# EXERCISE BRIEF
Show all lines of the listing that hold the word "Some".

%%

(** ** One post *)
Definition plain_event (ev : event) : Prop := match ev with Posted _ _ | Slept _ => False | _ => True end.
Lemma plain_other ev : match ev with Posted _ _ | Slept _ => True | _ => plain_event ev end.
Proof. by destruct ev. Qed.
Definition header_mismatch (req : http_request) (resp : http_response) : bool :=
  match (if 400 <=? status resp then httpStatusRPCResponse (str_take error_body_bytes (body resp))
         else match snd (parsePostBody (take_bytes answer_body_bytes (body resp)) (default 0 (r_ID (message req)))) with Err (Rejection rpc) => Some rpc | _ => None end) with
  | Some rpc => Code rpc =? CodeHeaderMismatch
  | None => false
  end.
(** An answer that says that the request was not run. *)
Definition refused (req : http_request) (answer : res string http_response) : bool :=
  match answer with
  | Err _ => false
  | Ok resp => isRetryableStatus (status resp) || (status resp =? 401) || (status resp =? 404) && negb (String.eqb (get_header (header req) "Mcp-Session-Id") "") || header_mismatch req resp
  end.
Definition resendable (err : http_error) : bool := isUnauthorized err || match root err with SessionExpiredError _ => true | _ => false end || isHeaderMismatch err.
Lemma find_response_errors messages id : forall r, match snd (find_from r messages id) with Err (Unusable | Rejection _) | Ok _ => True | Err _ => False end.
Proof.
  induction messages as [|m messages IH]; intros r; cbn [find_from].
  - cbn [snd]. unfold notFoundError. destruct (count r) as [|[|]], (soleError r); done.
  - unfold parseHTTPMessage. destruct (struct_members m) as [ms|]; [|done]. destruct (string_field _ _) as [meth|]; [|done]. destruct (typed_field _ _ _ _) as [err|]; [|done].
    destruct (_ && _); [specialize (IH r); by destruct (find_from r messages id)|]. cbn [matched p_error p_result]. destruct (sameJSONID _ _); [by destruct err|]. apply IH.
Qed.
Section post.
Variable I : conn -> Prop.
Variables (cfg : config) (e : env) (ParseTime : string -> option Z).
Hypothesis others_keep : forall t c, I c -> I (others e t c).
Hypothesis I_session_id : forall c id, I c -> I {| sessionID := id; protocolVersion := protocolVersion c; eraKnown := eraKnown c; initialized := initialized c; initializedBefore := initializedBefore c; modernVersion := modernVersion c; modernHeaders := modernHeaders c; listener := listener c; nextID := nextID c |}.
Lemma retry_after_bound h t : parseRetryAfter ParseTime h t <= maxDelay.
Proof. unfold parseRetryAfter, maxDelay, second. repeat case_match; lia. Qed.
(** What an outcome says of the answer. *)
Definition outcome_ok (req : http_request) (answer : res string http_response) (r : posted) : Prop :=
  match r with
  | Ok _ => True
  | Err (err, d) => (d <> None \/ resendable err = true -> refused req answer = true) /\ match d with Some d => d <= maxDelay | None => True end
  end.
Lemma processResponse_spec req resp : spec I (fun l r => Forall plain_event l /\ outcome_ok req (Ok resp) r) (processResponse e ParseTime resp (message req) (get_header (header req) "Mcp-Session-Id")).
Proof.
  unfold processResponse, outcome_ok, refused. set (sid := get_header _ _). destruct (400 <=? status resp) eqn:E4.
  - unfold httpErrorResult. destruct (isRetryableStatus _) eqn:Er.
    + eapply spec_bind; [by apply (spec_tick _ (fun l _ => l = []))|]. intros l t ->. apply spec_ret. split; [constructor|]. split; [done|]. apply retry_after_bound.
    + destruct (_ && _) eqn:E404; apply spec_ret; (split; [done|]); [split; [|done]; intros _; by rewrite !orb_true_r|]. split; [|done]. intros [?|H]; [done|]. cbn [orb]. unfold nonRetryableHTTPError in H. destruct (status resp =? 401); [done|]. cbn [orb]. unfold header_mismatch. rewrite E4.
      unfold resendable, isHeaderMismatch, is_code, isUnauthorized in H. cbn [root RPC orb] in H. exact H.
  - destruct (cut resp); [apply spec_ret; split; [constructor|]; split; [by intros [?|?]|done]|]. destruct (parsePostBody _ _) as [ns result] eqn:Ep.
    eapply spec_bind; [apply (handle_all_ok I plain_event plain_other)|]. intros l ? Hl. destruct result as [raw|err].
    + eapply (spec_bind I (fun l _ => Forall plain_event l)); [destruct (String.eqb _ _); [by apply storeSessionID_ok|apply all_ret]|]. intros l' ? Hl'. apply spec_ret. split; [|done]. rewrite app_nil_r. by apply Forall_app.
    + apply spec_ret. rewrite app_nil_r. split; [exact Hl|]. split; [|done]. intros [?|H]; [done|]. rewrite !orb_true_iff. right. unfold header_mismatch. rewrite E4, Ep. cbn [snd].
      assert (match err with Unusable | Rejection _ | StreamError _ => True | _ => False end) as He.
      { unfold parsePostBody in Ep. destruct (Sse.splitHTTPMessages _) as [[messages|se]|]; [|by injection Ep as _ <-..]. pose proof (find_response_errors messages (default 0 (r_ID (message req))) {| count := 0; soleError := None |}) as Hf. unfold findPostResponse in Ep. rewrite Ep in Hf. by destruct err. }
      by destruct err.
Qed.
(** No request, or one and its answer. *)
Definition posted_once (call : httpCall) (l : list event) (r : posted) : Prop :=
  l = [] /\ match r with Err (_, None) => True | _ => False end \/
  exists req answer l', l = Posted req answer :: l' /\ built I cfg call req /\ Forall plain_event l' /\ outcome_ok req answer r.
Lemma doPost_spec call : spec I (fun l x => posted_once call l (snd x)) (doPost cfg e ParseTime call).
Proof.
  unfold doPost. eapply spec_bind; [by apply buildHTTPRequest_spec|]. intros l [[req sentAuth]|err] [-> Hb]; [|apply spec_ret; by left]. cbn [built_ok] in Hb.
  eapply (spec_bind I (fun l answer => l = [Posted req answer])).
  { unfold send_http. eapply spec_bind; [by apply (spec_tick _ (fun l _ => l = []))|]. intros l t ->. eapply spec_bind; [by apply (spec_emit _ (fun l _ => l = [Posted req (net e t req)]))|]. intros l _ ->. by apply spec_ret. }
  intros l answer ->. destruct answer as [resp|msg].
  - eapply spec_bind; [apply (observe_ok I cfg plain_event plain_other)|]. intros l ? Hl. rewrite <- (b_message _ _ _ _ Hb). eapply spec_bind; [apply processResponse_spec|]. intros l' r [Hl' Hr]. apply spec_ret. right. exists req, (Ok resp), (l ++ l' ++ []). split; [done|]. split; [done|]. split; [|done].
    rewrite app_nil_r. by apply Forall_app.
  - apply spec_ret. right. eexists req, (Err msg), _. split; [done|]. split; [done|]. split; [constructor|]. split; [by intros [?|?]|done].
Qed.
End post.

%%

# RESPONSE TO THIS EXERCISE
         else match snd (parsePostBody (take_bytes answer_body_bytes (body resp)) (default 0 (r_ID (message req)))) with Err (Rejection rpc) => Some rpc | _ => None end) with
  | Some rpc => Code rpc =? CodeHeaderMismatch
  | Err (err, d) => (d <> None \/ resendable err = true -> refused req answer = true) /\ match d with Some d => d <= maxDelay | None => True end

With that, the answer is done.